WHAT THE EXERCISE ASKS:
Copy each line containing "that" from the listing below.

SUPPLIED DATA:
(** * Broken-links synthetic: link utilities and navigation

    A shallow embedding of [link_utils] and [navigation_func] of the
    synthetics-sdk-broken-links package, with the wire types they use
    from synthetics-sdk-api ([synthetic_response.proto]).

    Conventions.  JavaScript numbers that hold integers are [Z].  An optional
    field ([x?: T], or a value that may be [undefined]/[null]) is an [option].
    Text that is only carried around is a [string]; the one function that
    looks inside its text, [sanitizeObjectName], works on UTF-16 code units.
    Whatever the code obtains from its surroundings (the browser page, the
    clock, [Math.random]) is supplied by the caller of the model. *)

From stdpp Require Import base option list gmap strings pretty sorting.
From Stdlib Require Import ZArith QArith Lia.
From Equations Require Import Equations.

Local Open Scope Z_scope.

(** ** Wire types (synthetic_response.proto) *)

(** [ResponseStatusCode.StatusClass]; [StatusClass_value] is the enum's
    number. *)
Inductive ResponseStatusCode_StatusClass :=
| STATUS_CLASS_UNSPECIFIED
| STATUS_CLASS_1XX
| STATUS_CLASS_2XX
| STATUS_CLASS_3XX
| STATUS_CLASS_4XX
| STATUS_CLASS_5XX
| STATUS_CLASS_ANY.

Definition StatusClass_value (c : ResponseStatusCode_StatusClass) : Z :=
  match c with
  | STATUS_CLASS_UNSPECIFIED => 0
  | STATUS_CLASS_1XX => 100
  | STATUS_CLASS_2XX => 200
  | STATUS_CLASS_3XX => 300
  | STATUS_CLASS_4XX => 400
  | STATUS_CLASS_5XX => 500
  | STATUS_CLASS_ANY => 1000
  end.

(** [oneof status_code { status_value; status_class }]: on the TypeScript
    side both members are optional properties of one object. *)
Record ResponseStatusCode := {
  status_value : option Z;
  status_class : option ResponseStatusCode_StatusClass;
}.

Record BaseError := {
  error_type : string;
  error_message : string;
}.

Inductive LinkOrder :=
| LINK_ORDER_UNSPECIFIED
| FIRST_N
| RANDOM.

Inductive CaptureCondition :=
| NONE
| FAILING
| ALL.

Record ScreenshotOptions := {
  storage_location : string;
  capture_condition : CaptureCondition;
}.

SOLVED PROBLEM:
    Conventions.  JavaScript numbers that hold integers are [Z].  An optional
    field ([x?: T], or a value that may be [undefined]/[null]) is an [option].
    Text that is only carried around is a [string]; the one function that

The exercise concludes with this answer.